--- START ---

Lemma stats_ok_evict tasks s x r :
  stats_ok tasks s → tasks !! x = Some r →
  stats_ok (delete x tasks) (record_status_transition (Some (rec_status r)) None s).
Proof.
  intros Hs Hx status Hst. rewrite status_counter_transition by done.
  pose proof (status_count_delete status tasks x r Hx) as Hc.
  specialize (Hs status Hst). unfold sat_sub in *. simpl.
  repeat case_decide; simplify_eq; first [congruence|lia].
Qed.

(** Two statistics with the same counters. *)
Definition same_counters (s s' : TaskPoolStatistics) : Prop :=
  ∀ status, status ≠ Created → status_counter status s' = status_counter status s.

Lemma stats_ok_same tasks s s' : same_counters s s' → stats_ok tasks s → stats_ok tasks s'.
Proof. intros Hss Hs status Hst. rewrite Hss by done. auto. Qed.

(** ** Replacing one record *)

(** What [mutate_record_indexed] does to the pool when the record [r] of [x]
    becomes [r']. *)
Definition put_record p (x : TaskId) r r' : TaskPool :=
  set_tp_indexes (update_record (update_record (tp_indexes p) r false) r' true)
    (set_tp_tasks (<[x := r']> (tp_tasks p)) p).

Lemma mutate_record_indexed_eq {R} p x (f : TaskRecord → RuntimeResult R * TaskRecord) :
  mutate_record_indexed p x f
  = match tp_tasks p !! x with
    | None => (p, Err (runtime_failure ERR_TASK_NOT_FOUND "runtime.task_pool" ("task." +:+ x)))
    | Some r => (put_record p x r (f r).2, (f r).1)
    end.
Proof.
  unfold mutate_record_indexed, remove_record_indexes, insert_record_indexes, update_record_indexes.
  destruct (tp_tasks p !! x) as [r|]; [|done]. destruct (f r) as [res r']. simpl.
  by rewrite lookup_insert_eq.
Qed.
(** Popping an entry leaves it in the gap. *)
Lemma wf_pop wgap dgap tgap ngap p x order :
  pool_wf_gap wgap dgap tgap ngap p → is_Some (tp_history_retention p) →
  tp_terminal_order p = x :: order →
  pool_wf_gap wgap dgap (tgap ∪ {[x]}) ngap (set_tp_terminal_order order p).
Proof.
  intros Hwf Hret Ho. pose proof (wf_history _ _ _ _ _ Hwf) as [Hnd Hin Hcomp _].
  rewrite Ho in *. apply NoDup_cons in Hnd as [Hx Hnd].
  eapply wf_set_order; [done|done|done|..]; intros y Hy.
  - destruct (Hin y); set_solver.
  - destruct (Hcomp Hret y Hy); set_solver.
Qed.

Lemma compacted_rotate p x order :
  tp_terminal_order p = x :: order → compacted p (set_tp_terminal_order (order ++ [x]) p).
Proof. intros Ho. split; simpl; [done|done|done| |congruence]. rewrite Ho. set_solver. Qed.

(** Evicting the unprotected head of the history. *)
Lemma wf_evict_head wgap dgap tgap ngap p x order ret :
  pool_wf_gap wgap dgap tgap ngap p → tp_history_retention p = Some ret →
  tp_terminal_order p = x :: order → is_protected p x = false →
  ∃ p', evict_record (set_tp_terminal_order order p) x ret = Done p' ∧
    pool_wf_gap wgap dgap tgap ngap p' ∧ compacted p p' ∧ tp_terminal_order p' = order ∧
    tp_tasks p' = delete x (tp_tasks p).
Proof.
  intros Hwf Hret Ho Hx.
  destruct (hist_terminal _ _ (wf_history _ _ _ _ _ Hwf) x) as [(r & Hr & Hterm) Hgap];
    [rewrite Ho; set_solver|].
  destruct (wf_evict wgap dgap tgap ngap (set_tp_terminal_order order p) x ret)
    as (p' & Hev & Hwf' & Hl & Ht & Ho' & Hp'); simpl; [apply wf_pop; eauto|eauto|done|done|done|].
  exists p'. split_and!; [done|done| |done|done].
  assert (same_links p p') by (etrans; [|exact Hl]; done). simpl in *. split.
  - done.
  - rewrite Ht. apply delete_subseteq.
  - intros y Hy. rewrite Hp', lookup_delete_ne; [done|]. intros <-.
    rewrite Ht, lookup_delete_eq in Hy. by destruct Hy.
  - rewrite Ho', Ho. set_solver.
  - intros y ry Hy. rewrite Ht, lookup_delete. case_decide; [subst|congruence].
    intros _. rewrite Ho. split_and!; [set_solver|congruence|done].
Qed.

(** Steps left before the loop stops. *)
Definition compact_measure (n pe : nat) : nat := n * (n + 1) - pe.

(** The last [pe] entries have been found protected since the last eviction. *)
Definition examined (pe : nat) p : Prop :=
  (pe ≤ length (tp_terminal_order p))%nat ∧
  Forall (λ x, is_protected p x = true)
    (drop (length (tp_terminal_order p) - pe) (tp_terminal_order p)).

Lemma examined_0 p : examined 0 p.
Proof. split; [lia|]. rewrite drop_ge by lia. constructor. Qed.

Lemma examined_rotate pe p x order :
  examined pe p → (pe < length (tp_terminal_order p))%nat →
  tp_terminal_order p = x :: order → is_protected p x = true →
  examined (S pe) (set_tp_terminal_order (order ++ [x]) p).
Proof.
  intros [_ Hprot] Hlt Ho Hx. unfold examined. simpl. rewrite Ho in *. simpl in *.
  rewrite length_app. simpl. split; [lia|].
  replace (length order + 1 - S pe)%nat with (length order - pe)%nat by lia.
  rewrite drop_app_le by lia. apply Forall_app. split; [|by repeat constructor].
  by replace (S (length order) - pe)%nat with (S (length order - pe)) in Hprot by lia.
Qed.

Lemma examined_done ret pe p :
  examined pe p → ¬ (max_terminal_records ret < N.of_nat (length (tp_terminal_order p)) ∧
    N.of_nat pe < N.of_nat (length (tp_terminal_order p)))%N → compaction_done ret p.
Proof.
  intros [_ Hprot] [|]%not_and_l; [left; lia|right].
  by replace (length (tp_terminal_order p) - pe)%nat with 0%nat in Hprot by lia.
Qed.

Lemma compact_loop_spec wgap dgap tgap ngap ret fuel :
  ∀ (pe : nat) p,
  pool_wf_gap wgap dgap tgap ngap p → tp_history_retention p = Some ret → examined pe p →
  (compact_measure (length (tp_terminal_order p)) pe ≤ fuel)%nat →
  ∃ p', compact_loop fuel ret (N.of_nat pe) p = Done p' ∧
    pool_wf_gap wgap dgap tgap ngap p' ∧ compacted p p' ∧ compaction_done ret p'.
Proof.
  unfold compact_measure.
  induction fuel as [|fuel IH]; intros pe p Hwf Hret Hex Hfuel; simpl.
  all: case_decide as Hgo; [|exists p; split_and!; [done|done|done|by eapply examined_done]].
  - exfalso. nia.
  - destruct (tp_terminal_order p) as [|x order] eqn:Ho; [simpl in *; lia|].
    rewrite (is_protected_links p) by done. destruct (is_protected p x) eqn:Hx; simpl.
    + replace (N.of_nat pe + 1)%N with (N.of_nat (S pe)) by lia.
      destruct (IH (S pe) (set_tp_terminal_order (order ++ [x]) p)) as (p' & ? & ? & ? & ?).
      * apply wf_rotate; eauto.
      * done.
      * apply examined_rotate; [done|rewrite Ho; simpl in *; lia|done|done].
      * simpl in *. rewrite length_app. simpl. lia.
      * exists p'. split_and!; [done|done| |done]. etrans; [|done]. by apply compacted_rotate.
    + destruct (wf_evict_head wgap dgap tgap ngap p x order ret) as (p1 & -> & Hwf1 & Hc1 & Ho1 & _);
        [done..|]. simpl.
      destruct (IH 0%nat p1) as (p' & ? & ? & ? & ?).
      * done.
      * by rewrite (links_retention _ _ (cp_links _ _ Hc1)).
      * apply examined_0.
      * rewrite Ho1. simpl in *. lia.
      * exists p'. split_and!; [done|done| |done]. by etrans.
Qed.

(** A history that is referenced throughout is only rotated. *)
Lemma compact_loop_protected ret fuel : ∀ pe p p',
  Forall (λ y, is_protected p y = true) (tp_terminal_order p) → compact_loop fuel ret pe p = Done p' →
  same_links p p' ∧ tp_terminal_order p' ≡ₚ tp_terminal_order p.
Proof.
  induction fuel as [|fuel IH]; intros pe p p' Hall; simpl; (case_decide; [|by intros [= <-]]); [done|].
  destruct (tp_terminal_order p) as [|x order] eqn:Ho; [done|].
  apply Forall_cons in Hall as [Hx Hall]. rewrite (is_protected_links p) by done. rewrite Hx.
  intros [Hl Hperm]%IH; simpl in *.
  - split; [by etrans; [|exact Hl]|]. rewrite Hperm. by rewrite Permutation_app_comm.
  - apply Forall_app. split; [|constructor; [|constructor]]; [|by rewrite (is_protected_links p)].
    eapply Forall_impl; [exact Hall|]. intros y Hy. by rewrite (is_protected_links p).
Qed.
(** The end of the transitions that put a running task back in the pool. *)
Lemma safe_yield {A} p x r r' lease step (a : A) :
  pool_wf p → tp_tasks p !! x = Some r → record_wf x r' → rec_status r = Running →
  is_terminal_status (rec_status r') = false → rec_status r' ≠ Running → task_step r r' →
  safe p (Done (record_attempt_finished
    (remove_pending
      (with_statistics (record_status_transition (Some Running) (Some (rec_status r')))
         (put_record p x r r')) x) lease step, a)).
Proof.
  intros Hwf Hx Hr' Hrun Ht Hnr Hs. do 2 eexists. split; [done|]. split.
  - apply wf_attempt_finished, wf_remove_pending.
    + rewrite <-Hrun. apply wf_transition; [done|done|done|by rewrite Hrun|done|]. right. congruence.
    + simpl. intros r1. rewrite lookup_insert_eq. by intros [= <-].
  - by eapply tasks_step_insert.
Qed.

Lemma wait_safe p lease step ready_at_step :
  pool_wf p → safe p (Done (wait p lease step ready_at_step)).
Proof.
  intros Hwf. unfold wait.
  validated_cases.
  pose proof (wf_records _ _ _ _ _ Hwf _ _ Hx) as [].
  eapply safe_yield; [done|done| |done|done|done|]; [by apply record_wf_idle|].
  by apply task_step_edge; simpl; rewrite ?Hrun.
Qed.
Lemma is_terminal_fmap (f : TaskRecord → TaskRecord) tasks x :
  (∀ r, rec_status (f r) = rec_status r) → is_terminal (f <$> tasks) x ↔ is_terminal tasks x.
Proof.
  intros Hf. unfold is_terminal. rewrite lookup_fmap. split.
  - intros (r & Hr & Ht). apply fmap_Some in Hr as (r' & ? & ->). rewrite Hf in Ht. eauto.
  - intros (r & -> & Ht). exists (f r). split; [done|]. by rewrite Hf.
Qed.

Lemma task_step_rebind g g' r : task_step r (rebind_record g g' r).
Proof.
  unfold rebind_record. case_decide as Hc; [|apply task_step_refl]. destruct Hc as [Hst _].
  split; simpl; [done|by left| |done|done|].
  - by rewrite decide_False by tauto.
  - rewrite Hst. intros H. by destruct (H eq_refl).
Qed.

Lemma rebind_ready_generation_safe p g g' : pool_wf p → safe p (Done (rebind_ready_generation p g g')).
Proof.
  intros Hwf. unfold rebind_ready_generation. do 2 eexists. split; [done|].
  pose proof (status_rebind g g') as Hst.
  split; [|simpl; apply tasks_step_fmap; intros r; apply task_step_rebind].
  assert (map_Forall record_wf (rebind_record g g' <$> tp_tasks p)) as Hrecs.
  { intros x r. rewrite lookup_fmap_Some. intros (r' & <- & Hr'). apply record_wf_rebind.
    by apply (wf_records _ _ _ _ _ Hwf). }
  destruct Hwf. split; simpl; try done.
  - unfold size_ok. by rewrite map_size_fmap.
  - by apply (rebuild_index_ok ∅ (set_tp_tasks (rebind_record g g' <$> tp_tasks p) p)).
  - by apply rebuild_indexes_spec.
  - intros status ?. rewrite status_count_fmap by done. auto.
  - by rewrite dom_fmap_L.
  - by rewrite dom_fmap_L.
  - intros c Hc. rewrite lookup_fmap, fmap_is_Some. auto.
  - intros q (r & Hr & Hw)%wf_wait_parent. exists (rebind_record g g' r).
    rewrite lookup_fmap, Hr, Hst. done.
  - destruct wf_history. split; simpl; try done; intros; rewrite ?is_terminal_fmap in *; auto.
  - destruct wf_evicted as [? ? Hfresh ? ?]. split; simpl; try done.
    intros x Hx. rewrite lookup_fmap, Hfresh; done.
Qed.
(** Without a budget the selection is a prefix of the candidates. *)
Lemma select_plain_ids p runner step gen limit ids :
  pool_wf p → NoDup (rd_accepted_protocol_ids runner) →
  (∃ p', select_candidate_ids p runner step gen limit None = Done (ids, p')) →
  ids = take (N.to_nat limit) (record_id <$> candidates p runner step gen DispatchLane_ALL).
Proof.
  intros Hwf Hprot [p' Hsel]. revert Hsel. unfold select_candidate_ids, budget_is_zero.
  case_bool_decide as Hz; simpl; [by intros [= <- <-]; subst|].
  unfold vec_with_capacity. case_decide; [done|]. cbn [mbind outcome_bind].
  destruct (visit_candidate_records_spec (select_visit p None limit) p runner step gen
    (mkSelection ∅ 0 []) Hwf Hprot) as (p1 & _ & ->).
  destruct (select_visit_plain p limit (candidates p runner step gen DispatchLane_ALL)
    (mkSelection ∅ 0 []) 0) as (s & v & -> & Hs); [simpl; lia|]. simpl in *.
  intros [= <- _]. by rewrite Hs, Nat.sub_0_r.
Qed.

End selection.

--- END ---

> _YOUR OBJECTIVE_:
Please reproduce the lines from the line with "(** Steps left before the loop stops. *)" to the line with "Forall (λ x, is_protected p x = true)", both ends included, exactly as they appear above.

> _ANSWER SECTION_:
(** Steps left before the loop stops. *)
Definition compact_measure (n pe : nat) : nat := n * (n + 1) - pe.

(** The last [pe] entries have been found protected since the last eviction. *)
Definition examined (pe : nat) p : Prop :=
  (pe ≤ length (tp_terminal_order p))%nat ∧
  Forall (λ x, is_protected p x = true)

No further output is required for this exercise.